ObjectivesNon-digestible oligosaccharides such as milk oligosaccharides (MOS) can regulate and influence immune function. As an example, galactooligosaccharides (GOS), and 2′-fucosyllactose (2′-FL; a specific human MOS) regulate immune development and functionality. Staphylococcus aureus (SA) and Pseudomonas aeruginosa (PA), both serious pathogens, can cause severe and life-threatening infections. The aim of this study was to examine the effects of GOS and 2′-FL on bacterial growth and on polymorphonuclear (PMN) phagocytosis.

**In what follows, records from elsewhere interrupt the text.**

Definition upload_finalized_buffers (self : BlockPipeline) (finalized_height : N)
    (finalized : BlockBufferCommitment) : prog W UploadedBuffers :=
  let pending_mints := to_bridge_mint <$> finalized.(pending_mints) in
  lift (validate_buffer_payload finalized pending_mints) ;;
  ensure_recipient_token_accounts self pending_mints ;;
  '(mint_buffer, mint_buffer_bump) ← question bridge_error (retry_bridge_network retry_fuel
    self.(network_retry) (setup_pending_mints_buffer finalized_height pending_mints));
  '(txo_buffer, txo_buffer_bump) ← question bridge_error (retry_bridge_network retry_fuel
    self.(network_retry) (setup_txo_buffer finalized_height finalized.(txo_indices)));
  mret (mkUploadedBuffers mint_buffer mint_buffer_bump txo_buffer txo_buffer_bump).

Definition process_mints (policy : NetworkRetryPolicy) (finalized : BlockBufferCommitment)
    (buffers : UploadedBuffers) : prog W ProcessMintsResult :=
  question bridge_error (retry_bridge_network retry_fuel policy
    (process_remaining_pending_mints_groups (to_bridge_mint <$> finalized.(pending_mints))
       buffers.(mint_buffer) buffers.(mint_buffer_bump))).

Definition process_finalized_mints (self : BlockPipeline) (finalized : BlockBufferCommitment)
    (buffers : UploadedBuffers) : prog W MintProcessingEvidence :=
  let pending_mints := to_bridge_mint <$> finalized.(pending_mints) in
  result ← process_mints self.(network_retry) finalized buffers;
  lift (bail_when (negb result.(fully_completed)
                   || negb (result.(res_total_mints_processed) =? length pending_mints)%nat)
    "mint processing completed={} and processed {} of {} pending mints") ;;
  mret (mkMintProcessing result.(res_signatures) result.(res_groups_processed)
          result.(res_total_mints_processed)).

(** ** Commit *)

(** The public values a proof of the prepared transition must have. *)
Definition expected_public_values (config : BlockPipelineConfig) (old_header new_header : bytes) : bytes :=
  let old_header_hash := hash_impl_sha256_bytes old_header in
  let new_header_hash := hash_impl_sha256_bytes new_header in
  let config_hash := hash_impl_sha256_bytes config.(config_params) in
  let custodian := custodian_hash config.(network) config.(custody_script_config) in
  let transition_hash := hash_impl_sha256_two_to_one_bytes old_header_hash new_header_hash in
  hash_impl_sha256_bytes (transition_hash ++ config_hash ++ custodian).

(** The checks before the first effect. *)
Definition check_prepared (self : BlockPipeline) (p : PreparedTransition) (output : ProverOutput)
  : outcome () :=
  expected_height ← ok_or (checked_add u32_max self.(checkpoint).(height) 1)
                      (Anyhow "checkpoint height overflow");
  bail_when (negb (p.(prep_height) =? expected_height)%N
             || negb (p.(next_checkpoint).(height) =? expected_height)%N)
    "prepared height {} is not the next committed height {expected_height}" ;;
  expected_parent ← checkpoint_fingerprint self.(checkpoint);
  bail_when (negb (String.eqb p.(proof_job).(parent_checkpoint_sha256) expected_parent))
    "prepared height {} parent checkpoint fingerprint no longer matches committed tip" ;;
  ensure_length output.(out_proof) PROOF_SIZE ;;
  ensure_length output.(out_public_values) PUBLIC_VALUES_SIZE ;;
  bail_when (forallb (Byte.eqb x00) output.(out_proof)) "SP1 proof is an all-zero placeholder" ;;
  bail_when (bool_decide (output.(out_public_values)
      <> expected_public_values self.(config) p.(old_header) p.(new_header)))
    "SP1 public values do not bind the prepared transition at height {height}".

(** [redis.set(key, serde_json::to_string(&value)?).await?] *)
Definition store_json {A} `{!Json A} (key : string) (value : A) : prog W () :=
  text ← lift (json_string value);
  store_set key text.

Definition block_update_body (p : PreparedTransition) (output : ProverOutput) (u : UploadedBuffers)
  : BlockUpdateRequestBody := {|
  idempotency_key := p.(prep_idempotency_key);
  proof_hex := hex_encode output.(out_proof);
  body_header_hex := hex_encode p.(new_header);
  body_mint_buffer := pubkey_to_string u.(mint_buffer);
  body_txo_buffer := pubkey_to_string u.(txo_buffer);
  body_mint_buffer_bump := u.(mint_buffer_bump);
  body_txo_buffer_bump := u.(txo_buffer_bump);
|}.

Definition submit_block_update (self : BlockPipeline) (p : PreparedTransition) (output : ProverOutput)
    (u : UploadedBuffers) : prog W BlockUpdateResponse :=
  response ← question id (block_update retry_fuel NetworkRetryPolicyOps.default
    self.(config).(sender_bearer_token) (post_block_update (block_update_body p output u)));
  lift (bail_when (negb (String.eqb response.(resp_idempotency_key) p.(prep_idempotency_key)))
    "sender returned idempotency key '{}' for request '{}'") ;;
  mret response.
(* ===== verification/Pipeline.v ===== *)
(** * The pipeline loop

    [poll_once] prepares blocks ahead of the committed checkpoint, keeps their
    proofs in flight and commits them in order; [initialize] is the start-up
    that recovers first; [run] polls until a signal or an error. *)
From S2P Require Import Prelude External Instances Merkle Effects NetworkRetry Chain.
From S2P Require Import ChainInstances Checkpoint SolHeader Claims ProofJob Prover Files.
From S2P Require Import Services Journal Transition Evidence Commit Recover.
Import NetworkRetryPolicyOps.

(** [REDIS_INIT_DEADLINE] and [REDIS_CHECKPOINT_DEADLINE] *)
Definition REDIS_INIT_DEADLINE : N := from_secs 30.
Definition REDIS_CHECKPOINT_DEADLINE : N := from_secs 30.

(** What start-up calls besides: [tokio::time::timeout], which drops the inner
    computation when the deadline passes, and the connections to the services. *)
Class Startup (W : Type) := {
  timeout : forall A, N -> prog W A -> prog W (option A);
  redis_connect : prog W ();
  bridge_connect : BlockPipelineConfig -> prog W ();
  proof_start : BlockPipelineConfig -> prog W ();
  sender_connect : BlockPipelineConfig -> prog W ();
}.
Arguments timeout {_ _ _} _ _.

Section pipeline.
Context `{!Hex, !Sha, !TreeParams, !LightClient, !Custody, !ClaimHelper, !EvidenceOut}.
Context `{!Transitions, !EvidenceJson, !Host}.
Context {W R : Type} `{!Clock W, !Files W, !Store W, !BridgeClient W, !Sender W R, !HttpResponse R}.
Context `{!ProofService W, !Electrs W, !Startup W}.
Context `{!Json ProofRequest, !Json PipelineCheckpoint, !Json CheckpointJournal}.

Abbreviation Node := (W * BlockPipeline)%type.

Definition set_planned (self : BlockPipeline) (c : PipelineCheckpoint) : BlockPipeline :=
  mkPipeline _ _ self.(config) self.(checkpoint_key) self.(checkpoint) c self.(inflight)
    self.(network_retry).
Definition set_inflight (self : BlockPipeline) (m : gmap N InflightProof) : BlockPipeline :=
  mkPipeline _ _ self.(config) self.(checkpoint_key) self.(checkpoint) self.(planned_checkpoint) m
    self.(network_retry).

(** [while self.inflight.len() < window && self.planned_checkpoint.height < tip] *)
Fixpoint prepare_ahead (fuel : nat) (finalized_tip : N) (did_work : bool) : prog Node bool :=
  match fuel with
  | O => lift OutOfFuel
  | S fuel =>
      self ← get_self;
      if (size self.(inflight) <? self.(config).(proof_prepare_window))%nat
         && (self.(planned_checkpoint).(height) <? finalized_tip)%N
      then
        next ← lift (ok_or (checked_add u32_max self.(planned_checkpoint).(height) 1)
          (Anyhow "planned checkpoint height overflow"));
        prepared ← call (prepare_height self.(config) self.(planned_checkpoint) next);
        ticket ← call (proof_submit prepared.(proof_job));
        modify_self (fun self => set_planned self prepared.(next_checkpoint)) ;;
        self ← get_self;
        modify_self (fun self => set_inflight self (<[next := mkInflight _ _ prepared ticket]> self.(inflight))) ;;
        lift (bail_when (bool_decide (is_Some (self.(inflight) !! next)))
          "duplicate in-flight proof height {height}") ;;
        prepare_ahead fuel finalized_tip true
      else mret did_work
  end.

Definition poll_body : prog Node bool :=
  electrs_tip ← call get_block_height;
  self ← get_self;
  let finalized_tip := saturating_sub electrs_tip self.(config).(required_confirmations) in
  did_work ← prepare_ahead (S self.(config).(proof_prepare_window)) finalized_tip false;
  self ← get_self;
  expected_height ← lift (ok_or (checked_add u32_max self.(checkpoint).(height) 1)
    (Anyhow "checkpoint height overflow"));
  match self.(inflight) !! expected_height with
  | Some flight =>
      modify_self (fun self => set_inflight self (delete expected_height self.(inflight))) ;;
      proof ← try (call (proof_wait flight.(ticket)));
      proof ← lift match proof with
                   | inl proof => Ok proof
                   | inr _ => Err (Anyhow "proof for ordered height {expected_height} failed; suffix will not be committed: {error:#}")
                   end;
      commit_prepared flight.(prepared) proof ;;
      mret true
  | None => mret did_work
  end.

(** The watchdog drops the body at one of its awaits: [cut] is the number of
    effects done by then, [None] when the body finishes first. *)
Definition with_watchdog (cut : option nat) (body : prog Node bool) : prog Node bool := fun n =>
  let '(t, n', r) := body n in
  match cut with
  | None => (t, n', r)
  | Some k =>
      match t !! k with
      | Some m => (take (S k) t, m,
          Err (Anyhow "block pipeline poll_once watchdog exceeded {POLL_ONCE_WATCHDOG:?} at height {height} phase {phase_name}"))
      | None => (t, n', r)
      end
  end.

Definition poll_once (cut : option nat) : prog Node bool := with_watchdog cut poll_body.

(** [run]: what happens at each turn of the loop.  A signal that arrives while
    a poll is running drops it, like the watchdog does. *)
Inductive RunEvent :=
| Polled (cut : option nat)      (* the poll finished, or its watchdog fired *)
| SignalDuringPoll (done : nat)  (* SIGINT or SIGTERM while polling *)
| SignalAsleep.                  (* SIGINT or SIGTERM during the poll interval *)

Definition dropped_at (k : nat) (body : prog Node bool) : prog Node () := fun n =>
  let t := (body n).1.1 in
  match t !! k with
  | Some m => (take (S k) t, m, Ok ())
  | None => (t, (body n).1.2, Ok ())
  end.

Fixpoint run_pipeline (events : list RunEvent) : prog Node () :=
  match events with
  | [] => mret ()
  | Polled cut :: events => poll_once cut ;; run_pipeline events
  | SignalDuringPoll k :: _ => dropped_at k poll_body
  | SignalAsleep :: _ => mret ()
  end.

(** ** Start-up *)
Definition within {A} (deadline : N) (site : string) (p : prog W A) : prog W A :=
  r ← timeout deadline p;
  lift (ok_or r (Anyhow site)).

(** The key of the checkpoint of a network and seed. *)
Definition checkpoint_key_of (config : BlockPipelineConfig) : string :=
  CHECKPOINT_PREFIX +:+ "-" +:+ as_str config.(network) +:+ "-" +:+ decimal config.(redis_seed).

Definition load_checkpoint (config : BlockPipelineConfig) : prog W PipelineCheckpoint :=
  value ← within REDIS_CHECKPOINT_DEADLINE "redis checkpoint load exceeded {REDIS_CHECKPOINT_DEADLINE:?}"
    (store_get (checkpoint_key_of config));
  match value with
  | Some value => lift (json_parse (A := PipelineCheckpoint) value)
  | None => initialize_checkpoint config
  end.

Definition check_chain_state (config : BlockPipelineConfig) (operator : bytes)
    (chain_state : BridgeChainState) : outcome () :=
  bail_when (bool_decide (chain_state.(operator_pubkey) <> operator))
    "configured operator {operator_pubkey} does not match on-chain operator {}" ;;
  bail_when (bool_decide (chain_state.(custodian_wallet_config_hash)
      <> custodian_hash config.(network) config.(custody_script_config)))
    "on-chain custodian wallet config hash {} does not match manager custody script config hash {}".

Definition initialize (config : BlockPipelineConfig) : prog W BlockPipeline :=
  lift (validate_config config) ;;
  within REDIS_INIT_DEADLINE "redis init exceeded {REDIS_INIT_DEADLINE:?}" redis_connect ;;
  operator ← lift (read_pipeline_keypair config.(operator_keypair));
  lift (read_pipeline_keypair config.(payer_keypair)) ;;
  bridge_connect config ;;
  let network_retry := NetworkRetryPolicyOps.default in
  chain_state ← question bridge_error
    (retry_bridge_network retry_fuel network_retry get_current_bridge_state);
  lift (check_chain_state config operator chain_state) ;;
  chain_doge_mint ← question bridge_error get_doge_mint;
  lift (bail_when (bool_decide (chain_doge_mint <> config.(doge_mint)))
    "configured DOGE mint {} does not match on-chain mint {chain_doge_mint}") ;;
  let checkpoint_key := checkpoint_key_of config in
  checkpoint ← load_checkpoint config;
  checkpoint ← reconcile_checkpoint_journal checkpoint_key checkpoint chain_state.(bridge_header)
    network_retry;
  lift (assert_checkpoint_matches_chain checkpoint chain_state.(bridge_header)) ;;
  proof_start config ;;
  sender_connect config ;;
  mret (mkPipeline _ _ config checkpoint_key checkpoint checkpoint ∅ network_retry).
End pipeline.
(* ===== verification/Archive.v ===== *)
(** * Recovery from a proof archive

    [recover_checkpoint_from_proof_archive] of [block_pipeline.rs], the
    [recover] command: it rebuilds the next checkpoint from an archived
    transition, checks it against the archive and the chain, and stores it.
    And [read_fixed] of the binary, which reads its fixed-width arguments. *)
From S2P Require Import Prelude External Instances Merkle Effects NetworkRetry Chain.
From S2P Require Import ChainInstances Checkpoint SolHeader Claims ProofJob Files.
From S2P Require Import Services Journal Transition Evidence Commit Recover Pipeline.
Import NetworkRetryPolicyOps.

Section archive.
Context `{!Hex, !Sha, !TreeParams, !LightClient, !Custody, !ClaimHelper}.
Context `{!Transitions, !Host}.
Context {W : Type} `{!Clock W, !Files W, !Store W, !BridgeClient W, !Electrs W, !Startup W}.
Context `{!Json PipelineCheckpoint}.

(** A file of the archive directory. *)
Definition read_archive (proof_archive_dir : Path) (name : string) : prog W bytes :=
  fs_read (proof_archive_dir ++ [name]).

(** The checkpoint in Redis, which must be there. *)
Definition load_current_checkpoint (config : BlockPipelineConfig) : prog W PipelineCheckpoint :=
  value ← within REDIS_CHECKPOINT_DEADLINE "redis checkpoint load exceeded {REDIS_CHECKPOINT_DEADLINE:?}"
    (store_get (checkpoint_key_of config));
  checkpoint_json ← lift (ok_or value (Anyhow "current Redis checkpoint is missing"));
  checkpoint ← lift (json_parse (A := PipelineCheckpoint) checkpoint_json);
  lift (validate_checkpoint checkpoint) ;;
  mret checkpoint.

(** The archive must start from that checkpoint. *)
Definition load_archived_start (checkpoint : PipelineCheckpoint) (proof_archive_dir : Path) : prog W bytes :=
  old_state_bytes ← read_archive proof_archive_dir "old_state.bin";
  old_header ← read_archive proof_archive_dir "old_header.bin";
  state ← lift (hex_decode_ok checkpoint.(state_hex));
  lift (bail_when (bool_decide (old_state_bytes <> state))
    "proof archive old state does not match the current Redis checkpoint") ;;
  header ← lift (hex_decode_ok checkpoint.(header_hex));
  lift (bail_when (bool_decide (old_header <> header))
    "proof archive old header does not match the current Redis checkpoint") ;;
  mret old_state_bytes.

MethodsPMNs were isolated from heparinized whole human blood before treatment/incubation with GOS (0.0625–10%), 2′-FL (0.5–2.5%) and/or GOS combined with 2′-FL (GOS 10%/2′-FL 2.5%; GOS 0.0625%/2′-FL 0.5%) and incubation with green florescent protein (GFP)-labeled SA or PA for 60 h. GFP-relative fluorescent units (GFP-RFU) was measured ≤60 h using a plate reader. Bacterial lag time was determined by the time to onset of exponential bacterial fluorescence/growth alone or after co-culture of bacteria and PMN. Viable bacterial colony-forming units (CFUs) were determined after 60 h. ResultsSA and PA growth lag time was suppressed by co-incubation with GOS in a concentration-dependent manner. This was significant for both SA and PA at concentrations >2.5% GOS (P ≤ 0.05 for both SA and PA) but only for SA at 1% GOS (P ≤ 0.05). 1.5% 2′-FL significantly suppressed the lag time of SA growth (P ≤ 0.05) and was effective against SA and PA at 2.5% (P ≤ 0.01 and P ≤ 0.01, respectively). GOS (10%, 5%) and 2.5% 2′-FL significantly decreased SA and PA bacterial growth/CFUs (P ≤ 0.05). ConclusionThe data suggests that both GOS and 2′-FL can suppress growth of serious pathogens and enhance phagocytosis.